Philippe Schnobb, président du conseil d’administration de la STM
Photo: Jacques Nadeau - Archives Le Devoir Philippe Schnobb, président du conseil d’administration de la STM

Confrontée à des problèmes financiers, la Société de transport de Montréal (STM) a déposé un budget comportant un trou de 20 millions qu’elle devra combler au cours de l’année 2014. Elle fonde beaucoup d’espoir dans la Stratégie nationale de mobilité durable, qui doit être dévoilée lundi par Québec, pour obtenir de nouvelles sources de financement.

 

« 20 millions, c’est un montant qui semble énorme », a reconnu le président du conseil d’administration de la STM, Philippe Schnobb, devant la Commission des finances jeudi. « Mais on a bon espoir que, dans la nouvelle politique de mobilité durable, il y aura des sommes supplémentaires qui seront accordées au transport collectif », a-t-il ajouté.


Taxe sur l’essence

 

La STM souhaite notamment une augmentation de la taxe sur l’essence, l’application des droits d’immatriculation de 45 $ à l’ensemble de la Communauté métropolitaine de Montréal et une meilleure répartition des revenus dans la grande région de Montréal.

 

Cela fait trois ans que la STM prévoit 20 millions dans son budget pour de nouvelles sources de financement qui ne viennent jamais.

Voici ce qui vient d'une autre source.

(* ===== verification/ResumeInv.v ===== *)
(** * Resuming a coroutine keeps the invariant and refines one run of it *)
From S2P Require Import Prelude Words Mem Wire TaskQueue Ngx World Waiters Tasks Conn.
From S2P Require Import Stream Handlers EngineSpec Inv InvMoves ConnInv StreamInv EventInv.
From S2P Require Import PutResInv LuaSteps.

Section resume.
Context `{AllocatorLaws} `{NginxLaws} `{GrpcEngineLaws} `{!LuaRuntime} `{!Patience} `{!LuaRuntimeLaws}.
Implicit Types w : world.

Lemma wp_get_lctx h r x (Q : option lua_ctx → world → Prop) w :
  lctx_at w h r x → Q (Some x) w → wp (get_lctx h r) Q w.
Proof.
  intros (Hr & q & Hq & Hx) HQ. apply wp_bind. eapply wp_get_req; [done..|].
  apply wp_ret. by rewrite Hx.
Qed.

(** A call of the environment that is logged first, but for the run of a
    coroutine. *)
Lemma wp_logged {A} x (m : M world A) w :
  winv w → run_of x = None → lua_call x →
  (∀ w, winv w → wp m (λ _ w', lua_steps w w') w) →
  wp (_ ← emit x; m) (λ _ w', env_step [] w w') w.
Proof.
  intros Hw Hx Hl Hm. apply wp_bind, wp_modify. pose proof (env_step_emit w x Hw Hx Hl) as Hs.
  eapply wp_mono; [apply Hm, Hs|]. cbn beta. intros _ w' Hst.
  eapply env_step_trans; [exact Hs|]. apply lua_steps_env; [apply Hs|done].
Qed.

(** The call [ngx_(http|stream)_lua_run_thread], with what was pushed. *)
Lemma run_thread_spec h r co c w :
  winv w → no_waiter w h co → co ≠ NULL → w_cos w !! (h, co) = Some c →
  wp (run_thread h r co) (λ rc w',
    env_step [X_run_thread h r co (co_pushed c)] w w' ∧
    next_run (X_run_thread h r co (co_pushed c)) w w' ∧
    (rc ≠ NGX_AGAIN → rc ≠ NGX_DONE → ∃ x, lctx_at w' h r x)) w.
Proof.
  intros Hw Hno Hco Hc. apply wp_bind. eapply wp_get_co; [done..|].
  apply wp_bind. eapply wp_upd_co; [done..|].
  apply wp_bind, wp_modify. set (w1 := set_cos _ w). set (w2 := set_out _ w1).
  assert (winv w1) as Hw1 by by apply winv_set_cos.
  assert (winv w2) as Hw2 by by apply (winv_irrelevant w1).
  eapply wp_mono; [by apply lua_run_thread_ok|]. cbn beta. intros rc w' [Hl Hrc].
  pose proof (lua_steps_env _ _ Hw2 Hl) as Hs'. split_and!; [| |done].
  - apply (env_step_before [] w w2 w' [X_run_thread h r co (co_pushed c)]); try done;
      [by apply untouched_same|by repeat constructor].
  - eapply next_run_extend; [|by eapply env_step_prefix].
    exists [], []. by rewrite app_nil_l.
Qed.

(** What follows the run of a thread, by its return code. *)
Lemma after_run_spec h r nreqs rc w :
  winv w → (rc ≠ NGX_AGAIN → rc ≠ NGX_DONE → ∃ x, lctx_at w h r x) →
  wp (if rc =? NGX_AGAIN then run_posted_threads h r nreqs else
      if rc =? NGX_DONE then
        _ ← finalize_request h r NGX_DONE;
        run_posted_threads h r nreqs
      else
      lctx ← get_lctx h r;
      match lctx with
      | None => crash NullDeref
      | Some x =>
          if lx_entered_content_phase x then
            _ ← finalize_request h r rc; mret NGX_DONE
          else mret rc
      end) (λ _ w', env_step [] w w') w.
Proof.
  intros Hw Hrc.
  assert (∀ w, winv w → wp (run_posted_threads h r nreqs) (λ _ w', env_step [] w w') w) as Hposted.
  { intros w1 Hw1. apply wp_logged; [done..|]. intros. by apply lua_run_posted_threads_ok. }
  assert (∀ w c, winv w → wp (finalize_request h r c) (λ _ w', env_step [] w w') w) as Hfin.
  { intros w1 c Hw1. apply wp_logged; [done..|]. intros. by apply lua_finalize_request_ok. }
  destruct (Z.eqb_spec rc NGX_AGAIN) as [E|E]; [by apply Hposted|].
  destruct (Z.eqb_spec rc NGX_DONE) as [E'|E'].
  { apply wp_bind. eapply wp_mono; [by apply Hfin|]. cbn beta. intros _ w1 Hs1.
    eapply wp_mono; [apply Hposted, Hs1|]. cbn beta. intros _ w' Hs.
    by eapply env_step_trans. }
  destruct (Hrc E E') as [y Hy]. apply wp_bind. eapply wp_get_lctx; [exact Hy|].
  destruct (lx_entered_content_phase y).
  - apply wp_bind. eapply wp_mono; [by apply Hfin|]. cbn beta. intros _ w1 Hs1.
    by apply wp_ret.
  - by apply wp_ret, env_step_refl.
Qed.

Lemma grpc_cli_resume_spec h r x k s co c w :
  winv w → lctx_at w h r x → lx_cur_co_ctx x = co → co_data c = k →
  deliverable w k s h co c →
  wp (grpc_cli_resume h r) (λ _ w',
    env_step [X_run_thread h r co (co_pushed c ++ delivery w s)] w w' ∧
    next_run (X_run_thread h r co (co_pushed c ++ delivery w s)) w w') w.
Proof.
  intros Hw Hl Hco Hdata Hd. subst co k. destruct (id Hd) as [Hk Hn [Hco Hc] Hno Hres Hun].
  assert (co_data c ≠ NULL) as Hk0 by by eapply winv_live_nonnull.
  apply wp_bind. eapply wp_get_lctx; [exact Hl|]. destruct Hl as (Hr0 & q & Hq & Hx).
  apply wp_bind. eapply wp_get_co; [done..|]. cbv zeta.
  apply wp_bind. eapply wp_w_load_sctx; [done..|].
  apply wp_bind. eapply wp_upd_co; [done..|].
  set (c1 := set_co_data _ c). set (w1 := set_cos _ w).
  assert (winv w1) as Hw1 by by apply winv_set_cos.
  apply wp_bind. eapply wp_upd_lctx; [done|exact Hq|exact Hx|]. set (w2 := set_reqs _ w1).
  assert (winv w2) as Hw2 by by apply winv_set_lctx.
  apply wp_bind. eapply wp_get_req; [done|simpl; apply lookup_insert_eq|]. cbv zeta.
  assert (deliverable w2 (co_data c) s h (lx_cur_co_ctx x) c1) as Hd2.
  { split; try done. split; [done|]. apply lookup_insert_eq. }
  apply wp_bind. eapply wp_mono.
  { apply (wp_leads (hushed none)); [apply silent_put_res|by apply put_res_spec]. }
  cbn beta. intros _ w3 [[Hw3 Hcos3 _ Hout3 Hocc3 Hresl3 Hfl3 Hno3 Hon3 _ _] [_ [Hpend3 [Hst3
    Ht3]]]].
  apply wp_bind. eapply wp_mono.
  { eapply run_thread_spec; [done|done|done|]. rewrite Hcos3. apply lookup_insert_eq. }
  cbn beta. intros rc w4 (Hs4 & Hin4 & Hrc4).
  assert (env_step [X_run_thread h r (lx_cur_co_ctx x) (co_pushed c ++ delivery w s)] w w4)
    as Hs.
  { apply (env_step_before _ w w3 w4 []); [done|by rewrite app_nil_r|done..|constructor|].
    exact Hs4. }
  eapply wp_mono; [apply after_run_spec; [apply Hs4|exact Hrc4]|]. cbn beta.
  intros _ w' Hs'. split; [by eapply env_step_trans|].
  eapply next_run_extend; [|by eapply env_step_prefix].
  apply (next_run_before _ w w3 w4 []); [by rewrite app_nil_r|done|exact Hin4].
Qed.
End resume.
(** When nobody gives a task up, no result is owed twice or to nobody. *)
Lemma reachable_orderly w : patient = true → reachable w → orderly w.
Proof.
  intros Hpat. induction 1 as [w Hs|w w' Hr IH (m & Hm & E)].
  - destruct (started_inv w Hs) as (_ & _ & Ho & _). intros k. rewrite Ho. multiset_solver.
  - pose proof (enabled_spec w m (reachable_inv w Hr) Hm) as Hwp. unfold wpf in Hwp.
    rewrite E in Hwp. destruct Hwp as (_ & _ & Hb). by apply (bk_orderly _ _ Hb).
Qed.

(** Nor does a stream that is not open succeed in anything. *)
Lemma reachable_truthful w : patient = true → reachable w → truthful w.
Proof.
  intros Hpat. induction 1 as [w Hs|w w' Hr IH (m & Hm & E)].
  - destruct (started_inv w Hs) as (_ & Hno & _). intros k (s & Hk & _). by apply Hno in Hk.
  - pose proof (enabled_spec w m (reachable_inv w Hr) Hm) as Hwp. unfold wpf in Hwp.
    rewrite E in Hwp. destruct Hwp as (_ & _ & Hb). apply (bk_truthful _ _ Hb); [done| |done].
    by apply reachable_orderly.
Qed.

(** The states a worker comes to while there is always room. *)
Inductive roomy_reachable : world → Prop :=
| RR_start w : worker_started w → roomy_reachable w
| RR_step w w' : roomy_reachable w → roomy w = true → step w w' → roomy_reachable w'.

Lemma roomy_reachable_inv w : roomy_reachable w → winv w ∧ ∀ k, ¬ untracked w k.
Proof.
  induction 1 as [w Hs|w w' _ [Hw IH] Hr (m & Hm & E)].
  - destruct (started_inv w Hs) as (Hw & Hno & _). split; [done|].
    intros k [[s Hk] _]. by apply Hno in Hk.
  - pose proof (enabled_spec w m Hw Hm) as Hwp. unfold wpf in Hwp. rewrite E in Hwp.
    destruct Hwp as (Hw' & _ & Hb). split; [done|]. intros k Hk.
    eapply IH, (bk_tracks _ _ Hb); done.
Qed.

Lemma roomy_is_reachable w : roomy_reachable w → reachable w.
Proof. induction 1; [by apply R_start|by eapply R_step]. Qed.

(** Nor is the thread called off while the engine has a task. *)
Lemma roomy_watched w : patient = true → pool_accepts → roomy_reachable w → watched w.
Proof.
  intros Hpat Hpool. induction 1 as [w Hs|w w' Hrr IH Hr (m & Hm & E)].
  - destruct (started_inv w Hs) as (_ & _ & Ho & _). intros _ Hp. destruct Hp. unfold owed in Ho.
    multiset_solver.
  - destruct (roomy_reachable_inv w Hrr) as [Hw Htr].
    pose proof (enabled_spec w m Hw Hm) as Hwp. unfold wpf in Hwp. rewrite E in Hwp.
    destruct Hwp as (_ & _ & Hb). apply (bk_watched _ _ Hb); try done.
    apply reachable_orderly; [done|]. by apply roomy_is_reachable.
Qed.

(** A worker, with what it did seen as a run of the abstract worker. *)
Lemma reachable_refines w :
  reachable w → ∃ tr σ, wait_run ∅ tr σ ∧ waits w σ ∧ runs (w_out w) = omap event_call tr.
Proof.
  induction 1 as [w Hs|w w' Hr (tr & σ & R & W & E) (m & Hm & Ed)].
  - destruct (started_inv w Hs) as (_ & Hno & _ & path & ->). exists [], ∅.
    split_and!; [constructor| |done]. intros h co k r. rewrite lookup_empty.
    split; [done|]. intros (s & Hs' & _). by apply Hno in Hs'.
  - pose proof (enabled_spec w m (reachable_inv w Hr) Hm) as Hwp. unfold wpf in Hwp.
    rewrite Ed in Hwp. destruct Hwp as (_ & (new & En & _ & Hsim) & _).
    destruct (Hsim σ W) as (tr' & σ' & R' & W' & E'). exists (tr ++ tr'), σ'.
    split_and!; [by eapply wait_run_app|done|].
    by rewrite En, runs_app, E, E', omap_app.
Qed.
(** The engine is loaded when the worker starts, and neither loaded nor closed
    after that. *)
Lemma reachable_log w :
  reachable w → ∃ path l, w_out w = X_dlopen path :: l ∧ Forall lua_call l.
Proof.
  induction 1 as [w Hs|w w' Hr (path & l & E & Hl) (m & Hm & Ed)].
  - destruct (started_inv w Hs) as (_ & _ & _ & path & ->). by exists path, [].
  - pose proof (enabled_spec w m (reachable_inv w Hr) Hm) as Hwp. unfold wpf in Hwp.
    rewrite Ed in Hwp. destruct Hwp as (_ & (new & En & Hn & _) & _).
    exists path, (l ++ new). split; [by rewrite En, E|by apply Forall_app].
Qed.
End system.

En 2013, la STM a terminé l’année avec un déficit de 16 millions que la Ville de Montréal a dû éponger, a reconnu M. Schnobb.

 

La STM a par ailleurs dû effectuer des compressions de 65 millions, augmenter ses tarifs et réduire de 3,1 % l’offre de service d’autobus en dehors des heures de pointe. « D’amener à ce moment-ci une réduction de service, c’est terrible », a commenté le chef de Projet Montréal, Richard Bergeron, en rappelant qu’au cours des dernières années, la STM a déployé beaucoup d’efforts pour accroître l’achalandage dans son réseau.